A White House official told CNBC that Allstate and the USAA have agreed to cover additional living expenses for state policyholders who have left their homes.
More companies are expected to follow suit, said the official, who requested anonymity to discuss the ongoing efforts.
CNBC has contacted Allstate and USAA regarding the policy change. Representatives of the companies did not respond to a request for comment.
Typically, insurance policies only cover additional living expenses for policyholders who have been ordered to evacuate their homes before major storms, and not for those who choose to voluntarily leave their homes. Eh.
Biden first raised this issue on Thursday in his White House storm speech.
“Right now we are hearing reports that some insurance companies may deny coverage for additional living expenses unless the owner is subject to mandatory withdrawals,” Biden said.
Homeowners on the way to the storm, he said, “left their home because they thought it was a leak or a death threat. There is nothing voluntary about it.
Biden then called on home insurance companies, “Do whatever it takes. Pay your policyholders what you owe them and cover the cost of temporary housing in the event of a disaster. Help those in need.
The episode is a rare example of a US President effectively embarrassing large companies to change their core business – the way insurance companies measure eligibility for coverage.
The policy change dates back to former Louisiana congressman Cedric Richmond, who is a senior White House official from Biden.
In the days following the storm, Richmond heard from homeowners that their insurance policies do not cover the cost of temporary housing unless their homes have a mandatory evacuation order.
But even when Ida made landfall as a Category 4 hurricane last Sunday, evacuation orders varied considerably from parish to parish.
Some parishes on the coast, such as Grand Isle, have issued mandatory evacuations for all residents. But others issued evacuation orders that were only mandatory for people living in low-lying areas, and voluntary in areas better protected from flood waters.
In New Orleans, Mayor LaToya Cantrell issued an evacuation order that is mandatory for people living outside the city’s levy system, but voluntary for those protected by the levy.

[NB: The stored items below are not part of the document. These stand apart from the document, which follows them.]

Lemma evm_result_ok (g : Z) gp i e :
  is_u64 g -> g < gmax -> evm_ok e -> dmin <= depth e ->
  warm e (msg_From msg) -> (forall a, msg_To msg = Some a -> warm e a) ->
  wp refund_panic
    (match msg_To msg with
     | None =>
         let* r := on_st_evm (evm_Create (AccountRef (msg_From msg)) (msg_Data msg) g (msg_Value msg)) in
         let '(ret, _, gasLeft, vmerr) := r in gret (ret, gasLeft, vmerr)
     | Some _ =>
         let* n := st_db (GetNonce (msg_From msg)) in
         st_db (SetNonce (msg_From msg) (u64 (n + 1))) ;;;
         on_st_evm (evm_Call (AccountRef (msg_From msg)) (st_to msg) (msg_Data msg) g (msg_Value msg))
     end)
    (fun r st => 0 <= r.1.2 <= g /\ zlen r.1.1 < 2 ^ 60 /\ st_gp st = gp /\ st_initialGas st = i /\
       carried 0 e (st_evm st)) (mkStateTransition gp g i e).
Proof using Hmsg CS.
  intros Hg Hgm He Hd Hw Hto. pose proof (mo_value _ _ _ Hmsg). pose proof (mo_data _ _ _ Hmsg).
  unfold st_to. destruct (msg_To msg) as [a|].
  - eapply step_st_db; [apply GetNonce_ok, He|]. intros n s1 (-> & Hs1 & Hx1 & Hq1).
    eapply step_st_db; [apply SetNonce_ok; [apply u64_range|done]|]. intros u s2 (Hs2 & Hx2 & _).
    change (set_sdb s2 (set_sdb s1 e)) with (set_sdb s2 e). cbn in Hx2.
    assert (evm_ok (set_sdb s2 e)) as He2 by by apply evm_ok_sdb.
    assert (evm_ext e (set_sdb s2 e)) as Hext by (apply evm_ext_sdb; by etrans).
    apply wp_gzoom. cbn [st_evm]. eapply wp_mono; [apply (Call_ok (dmin:=dmin) (gmax:=gmax))|].
    + unfold call_pre, caller_ok. split_and!; try done. by eapply warm_ext.
    + eapply warm_ext; [done|by apply Hto].
    + done.
    + intros [[ret gl] err] e' (He' & Hx' & Hgl & Hret). split_and!; try done; try apply Hgl.
      apply carried_ext; [done|by etrans].
  - apply wp_gbind, wp_gzoom. cbn [st_evm]. eapply wp_mono; [apply (Create_ok (dmin:=dmin) (gmax:=gmax))|].
    + unfold call_pre, caller_ok. by split_and!.
    + done.
    + intros [[[ret addr] gl] err] e' (He' & Hx' & Hgl & Hret). apply wp_gret.
      split_and!; try done; try apply Hgl. by apply carried_ext.
Qed.

(** The quotient the refund is capped with. *)
Definition refund_quotient : Z := if rIsLondon st_rules then RefundQuotientEIP3529 else RefundQuotient.

Lemma execute_ok g gp i e :
  price_ok ->
  (rIsLondon st_rules = true -> fees_skipped = false -> exists base, BaseFee Context = Some base /\ base <= cap) ->
  is_u64 i -> i < gmax -> 0 <= g <= i -> 0 <= gp -> gp + i < two64 -> evm_ok e -> dmin <= depth e ->
  warm e (msg_From msg) -> (forall a, msg_To msg = Some a -> warm e a) ->
  wp refund_panic (execute msg)
    (fun r st => (i - g) - (i - g) / refund_quotient <= UsedGas r <= i /\ zlen (ReturnData r) < 2 ^ 60 /\
       st_gp st = gp + (i - UsedGas r) /\ st_gasRemaining st = i - UsedGas r /\ st_initialGas st = i /\
       carried ((i - UsedGas r) * msg_GasPrice msg + UsedGas r * (msg_GasPrice msg - burnt)) e (st_evm st))
    (mkStateTransition gp g i e).
Proof using Hmsg Hrules ES CS.
  intros Hprice Hfees Hi Hgm Hg Hgp Hsum He Hd Hw Hto. unfold execute. apply wp_gbind, wp_gget. cbn [st_gasRemaining].
  apply wp_gbind. eapply wp_mono; [apply (evm_result_ok g gp i e); try done; [unfold is_u64 in *; lia|lia]|].
  intros [[ret gl] err] [gp1 g1 i1 e1] (Hgl & Hret & Hgp1 & Hi1 & Hc1);
    cbn [fst snd st_gp st_gasRemaining st_initialGas st_evm] in *; subst gp1 i1.
  apply wp_gbind, wp_gput. unfold set_gasRemaining. cbn [st_gp st_initialGas st_evm]. apply wp_gbind.
  eapply (wp_mono _ (fun _ st => exists r, 0 <= r <= (i - gl) / refund_quotient /\ st_gp st = gp + (gl + r) /\
    st_gasRemaining st = gl + r /\ st_initialGas st = i /\ carried ((gl + r) * msg_GasPrice msg) e1 (st_evm st))).
  { unfold refund_quotient. destruct (rIsLondon st_rules); cbn [negb]; apply refundGas_ok; try done; try lia; apply Hc1. }
  intros u [gp2 g2 i2 e2] (r & Hr & Hgp2 & Hg2 & Hi2 & Hc2). cbn [st_gp st_gasRemaining st_initialGas st_evm] in *. subst gp2 g2 i2.
  assert (0 < refund_quotient) as Hq by (unfold refund_quotient; by case_match).
  assert ((i - gl) / refund_quotient <= i - gl) as Hdiv by (apply Z.div_le_upper_bound; nia).
  apply wp_gbind. eapply wp_mono; [apply payFees_ok; try done; [lia|apply Hc2]|].
  intros u' [gp3 g3 i3 e3] (Hgp3 & Hg3 & Hi3 & Hc3).
  cbn [st_gp st_gasRemaining st_initialGas st_evm] in *; subst gp3 g3 i3. apply wp_gbind, wp_gget, wp_gret.
  unfold gasUsed. cbn [st_gp st_gasRemaining st_initialGas st_evm UsedGas ReturnData] in *.
  rewrite u64_small by (unfold is_u64 in *; lia). set (used := i - (gl + r)).
  assert ((i - g) - (i - g) / refund_quotient <= used) as Hused.
  { pose proof (Z.div_mod (i - gl) refund_quotient ltac:(lia)). pose proof (Z.div_mod (i - g) refund_quotient ltac:(lia)).
    pose proof (Z.mod_pos_bound (i - gl) refund_quotient Hq). pose proof (Z.mod_pos_bound (i - g) refund_quotient Hq).
    unfold used. nia. }
  split_and!; try done; try (unfold used; lia).
  replace ((i - used) * msg_GasPrice msg + used * (msg_GasPrice msg - burnt))
    with (0 + ((gl + r) * msg_GasPrice msg + (i - (gl + r)) * (msg_GasPrice msg - burnt))) by (unfold used; lia).
  eapply carried_trans; [exact Hc1|]. by eapply carried_trans.
Qed.

(** The gas taken before the execution. *)
Definition intrinsic : Z :=
  fst (IntrinsicGas (msg_Data msg) (msg_AccessList msg) (bool_decide (msg_To msg = None))
    (rIsHomestead st_rules) (rIsIstanbul st_rules) (rIsShanghai st_rules)).

Lemma intrinsic_u64 : is_u64 intrinsic.
Proof using Hmsg.
  unfold intrinsic. rewrite IntrinsicGas_eq by (pose proof (mo_data _ _ _ Hmsg); unfold two64; lia).
  case_match; [done|]. apply u64_range.
Qed.

(** After a transition: executed, refused before it paid, or refused after. *)
Definition executed (gp : Z) (e : EVMState S) (r : ExecutionResult) (st : StateTransition S) : Prop :=
  accepted e gp /\ intrinsic <= msg_GasLimit msg /\
  intrinsic - intrinsic / refund_quotient <= UsedGas r <= msg_GasLimit msg /\
  zlen (ReturnData r) < 2 ^ 60 /\
  st_gp st = gp - UsedGas r /\ st_gasRemaining st = msg_GasLimit msg - UsedGas r /\
  carried (- (UsedGas r * burnt)) e (st_evm st).

Definition refused (gp : Z) (e : EVMState S) (err : core.error) (st : StateTransition S) : Prop :=
  evm_ok (st_evm st) /\ evm_ext e (st_evm st) /\
  ((st_gp st = gp /\ evm_equiv (st_evm st) e) \/
   (st_gp st = gp - msg_GasLimit msg /\ accepted e gp /\
    (err = core.ErrGasUintOverflow \/ err = core.ErrIntrinsicGas \/ err = core.ErrMaxInitCodeSizeExceeded))).

(** The value can be paid after the gas. *)
Lemma enough_left gp e st :
  accepted e gp -> bought gp e st -> msg_Value msg <= balance_at (evm_StateDB (st_evm st)) (msg_From msg).
Proof using Hmsg.
  intros [_ _ Hf _] (_ & _ & _ & _ & _ & _ & Hb). rewrite Hb. unfold paid. destruct Hmsg as [[] _ _ _ [] _ _]. nia.
Qed.

Lemma prepared_ok gp g i e :
  evm_ok e ->
  wp refund_panic
    (st_db (Prepare st_rules (msg_From msg) (Coinbase Context) (msg_To msg) (ActivePrecompiles st_rules)
       (default [] (msg_AccessList msg))))
    (fun _ st => st_gp st = gp /\ st_gasRemaining st = g /\ st_initialGas st = i /\ carried 0 e (st_evm st) /\
       warm (st_evm st) (msg_From msg) /\ (forall a, msg_To msg = Some a -> warm (st_evm st) a))
    (mkStateTransition gp g i e).
Proof using Hrules.
  intros He. unfold st_db, on_st_evm, on_sdb. do 2 apply wp_gzoom. apply wp_no_panic.
  eapply wp_mono; [apply Prepare_ok, He|]. intros u s' (Hs' & Hb & Htx & Hw). unfold warm, berlin. rewrite Hrules.
  split_and!; try done.
  - split_and!; [by apply evm_ok_sdb|done|by apply grows_same|done].
  - intros Hbl. exact (proj1 (Hw Hbl)).
  - intros a Ha Hbl. exact (proj2 (Hw Hbl) a Ha).
Qed.

Lemma TransitionDb_spec gp e :
  price_ok -> is_u64 gp -> evm_ok e -> dmin <= depth e -> msg_GasLimit msg < gmax ->
  wp refund_panic (TransitionDb msg)
    (fun r st => match r with inl res => executed gp e res st | inr err => refused gp e err st end)
    (mkStateTransition gp 0 0 e).
Proof using Hmsg Hrules ES CS KL.
  intros Hprice Hgp He Hd Hgm. unfold TransitionDb. pose proof (mo_gas _ _ _ Hmsg) as Hgas.
  apply wp_gbind. eapply wp_mono; [by apply preCheck_ok|]. intros [err|] st.
  { intros (H1 & _ & _ & H4 & H5 & H6). apply wp_gret. split_and!; [done..|]. by left. }
  intros [Hb Hacc]. pose proof (enough_left gp e st Hacc Hb) as Hval.
  destruct st as [gp1 g1 i1 e1], Hb as (Hgp1 & Hg1 & Hi1 & He1 & Hx1 & Hs1 & _).
  cbn [st_gp st_gasRemaining st_initialGas st_evm] in *. subst gp1 g1 i1.
  assert (forall g s' err, sdb_ok s' -> sdb_ext (evm_StateDB e1) s' ->
    (err = core.ErrGasUintOverflow \/ err = core.ErrIntrinsicGas \/ err = core.ErrMaxInitCodeSizeExceeded) ->
    refused gp e err (mkStateTransition (gp - msg_GasLimit msg) g (msg_GasLimit msg) (set_sdb s' e1))) as Hout.
  { intros g s' err Hs' Hx' Herr. split_and!; [by apply evm_ok_sdb| |by right].
    etrans; [exact Hx1|]. by apply evm_ext_sdb. }
  assert (forall g err, (err = core.ErrGasUintOverflow \/ err = core.ErrIntrinsicGas \/ err = core.ErrMaxInitCodeSizeExceeded) ->
    refused gp e err (mkStateTransition (gp - msg_GasLimit msg) g (msg_GasLimit msg) e1)) as Hout'
    by (intros g err Herr; by split_and!; [done|done|right]).
  pose proof intrinsic_u64 as Hiu. unfold intrinsic in Hiu. destruct (IntrinsicGas _ _ _ _ _ _) as [g0 err] eqn:Eg.
  assert (intrinsic = g0) as Hg0 by (unfold intrinsic; by rewrite Eg). cbn [fst] in Hiu.
  destruct err as [err|].
  { apply wp_gret, Hout'. rewrite IntrinsicGas_eq in Eg by (pose proof (mo_data _ _ _ Hmsg); unfold two64; lia).
    case_match; [injection Eg as <- <-; by left|done]. }
  apply wp_gbind, wp_gget. cbn [st_gasRemaining]. destruct (_ <? g0) eqn:E1; zbool; [apply wp_gret, Hout'; auto|].
  apply wp_gbind, wp_gput. unfold set_gasRemaining. cbn [st_gp st_initialGas st_evm].
  rewrite u64_small by (unfold is_u64 in *; lia). set (g1 := msg_GasLimit msg - g0).
  apply wp_gbind. eapply (wp_mono _ (fun b st => b = true /\ exists s', st = mkStateTransition (gp - msg_GasLimit msg) g1
    (msg_GasLimit msg) (set_sdb s' e1) /\ sdb_ok s' /\ sdb_ext (evm_StateDB e1) s' /\ sdb_equiv s' (evm_StateDB e1))).
  { destruct (msg_Value msg >? 0).
    - unfold st_db, on_st_evm, on_sdb. do 2 apply wp_gzoom. apply wp_no_panic.
      eapply wp_mono; [apply env_CanTransfer, He1|]. intros b s' (-> & Hs' & Hx' & Hq').
      split; [by apply Z.leb_le|]. by exists s'.
    - apply wp_gret. split; [done|]. exists (evm_StateDB e1). split_and!; [by destruct e1|apply He1|reflexivity|reflexivity]. }
  intros b st (-> & s' & -> & Hs' & Hx' & Hq'). cbn [negb].
  destruct (_ && _); [apply wp_gret, Hout; auto|].
  assert (evm_ok (set_sdb s' e1)) as He2 by by apply evm_ok_sdb.
  apply wp_gbind. eapply wp_mono; [by apply prepared_ok|]. intros u [gp2 g2 i2 e2] (Hgp2 & Hg2 & Hi2 & Hc2 & Hw & Hto).
  cbn [st_gp st_gasRemaining st_initialGas st_evm] in *. subst gp2 g2 i2.
  apply wp_gbind. destruct Hacc as [Hn Hpool Hfunds Hfees].
  assert (depth e2 = depth e) as Hdep.
  { destruct Hc2 as (_ & -> & _). cbn. apply Hx1. }
  eapply wp_mono; [apply execute_ok; try done; try (unfold is_u64 in *; lia)|].
  - intros Hl Hsk. by destruct (Hfees Hl Hsk) as [_ ?].
  - apply Hc2.
  - intros r [gp3 g3 i3 e3] (Hu & Hret & Hgp3 & Hg3 & Hi3 & Hc3). apply wp_gret.
    cbn [st_gp st_gasRemaining st_initialGas st_evm] in *. split; [by split|]. rewrite Hg0.
    replace (msg_GasLimit msg - g1) with g0 in Hu by (unfold g1; lia).
    split_and!; cbn [st_gp st_gasRemaining st_evm]; try done; try lia.
    assert (carried (- paid) e (set_sdb s' e1)) as Hc1.
    { split_and!; [done|apply Hx1| |].
      - replace (- paid) with (- paid + 0) by lia. eapply grows_trans; [exact Hs1|]. exact (evolve_supply 0 _ _ Hx').
      - etrans; [apply (evolve_tx 0 _ _ Hx')|]. exact (evolve_tx 0 _ _ (ext_sdb _ _ Hx1)). }
    replace (- (UsedGas r * burnt)) with (- paid + (0 + ((msg_GasLimit msg - UsedGas r) * msg_GasPrice msg +
      UsedGas r * (msg_GasPrice msg - burnt)))) by (unfold paid; lia).
    eapply carried_trans; [exact Hc1|]. by eapply carried_trans.
Qed.
End transition_spec.

(** ** Messages made from transactions *)

Record tx_ok (tx : Transaction) : Prop := {
  to_gas : is_u64 (tx_Gas tx);
  to_tip : 0 <= tx_GasTipCap tx;
  to_cap : 0 <= tx_GasFeeCap tx;
  to_value : 0 <= tx_Value tx;
  to_data : zlen (tx_Data tx) < 2 ^ 60
}.

Lemma TransactionToMessage_ok tx from baseFee :
  tx_ok tx -> (forall b, baseFee = Some b -> 0 <= b) ->
  msg_ok (TransactionToMessage tx from baseFee) (tx_GasFeeCap tx) (tx_GasTipCap tx).
Proof.
  intros [] Hb. split; cbn [TransactionToMessage msg_GasLimit msg_GasFeeCap msg_GasTipCap msg_GasPrice msg_Value msg_Data];
    try done. destruct baseFee as [b|].
  - specialize (Hb b eq_refl). rewrite BigMin_min. lia.
  - assert (tx_GasPrice tx = tx_GasFeeCap tx) as -> by by destruct tx as [[] ?]. lia.
Qed.
(** *** Deriving the fields of stored receipts *)

(** The log [l] again, with its place: the block, the transaction, and how many logs of the
    block come before it. *)
Record placed_log (number : Z) (blockHash txHash : Hash) (i index : Z) (l l' : RLog) : Prop := {
  pl_Address : log_Address (rl_Log l') = log_Address (rl_Log l);
  pl_Topics : log_Topics (rl_Log l') = log_Topics (rl_Log l);
  pl_Data : log_Data (rl_Log l') = log_Data (rl_Log l);
  pl_BlockNumber : log_BlockNumber (rl_Log l') = number;
  pl_BlockHash : rl_BlockHash l' = blockHash;
  pl_TxHash : log_TxHash (rl_TxLog l') = txHash;
  pl_TxIndex : log_TxIndex (rl_TxLog l') = i;
  pl_Index : log_Index (rl_TxLog l') = index
}.

(** The same receipt, with the effective price, which [Process] leaves out, and [before]
    logs of the block before its own. *)
Record same_receipt (number : Z) (price : Z) (before : Z) (r r' : Receipt) : Prop := {
  same_Type : rc_Type r' = rc_Type r;
  same_PostState : rc_PostState r' = rc_PostState r;
  same_Status : rc_Status r' = rc_Status r;
  same_Cumulative : rc_CumulativeGasUsed r' = rc_CumulativeGasUsed r;
  same_Bloom : rc_Bloom r' = rc_Bloom r;
  same_count : length (rc_Logs r') = length (rc_Logs r);
  same_Logs : forall j l l', rc_Logs r !! j = Some l -> rc_Logs r' !! j = Some l' ->
    placed_log number (rc_BlockHash r) (rc_TxHash r) (rc_TransactionIndex r) (before + Z.of_nat j) l l';
  same_TxHash : rc_TxHash r' = rc_TxHash r;
  same_Contract : rc_ContractAddress r' = rc_ContractAddress r;
  same_GasUsed : rc_GasUsed r' = rc_GasUsed r;
  same_Price : rc_EffectiveGasPrice r' = Some price;
  same_BlockHash : rc_BlockHash r' = rc_BlockHash r;
  same_BlockNumber : rc_BlockNumber r' = rc_BlockNumber r;
  same_Index : rc_TransactionIndex r' = rc_TransactionIndex r
}.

“We are not calling for a mandatory evacuation because the weather is just not on our side,” Cantrell said Friday before the storm.
“We don’t want to put people on the streets and are therefore more at risk due to time constraints. “
Biden traveled to Louisiana on Friday to assess flood damage and meet with residents and first responders. Earlier in the week, he described a massive federal response to the storm, pledging to conserve federal resources “for as long as it takes.”
The home insurance industry’s leading professional group said its members are aware of the suffering caused by IDA and are eager to help.
“IDA has devastated communities on the Gulf Coast and the East Coast. Insurers recognize the tragedy and concerns many American families, individuals and businesses face in the form of wildfires and severe weather amid uncertainty about the pandemic. are furious, David Sampson, president and CEO of the American Property Casualty Insurance Association, said in a statement to CNBC.
“Insureds who have suffered damage should call their insurer as soon as possible to begin the claims process. Call your insurer if you’ve left, either voluntarily or compulsorily, about your coverage. speak. Policies can vary by company and state, ”she said.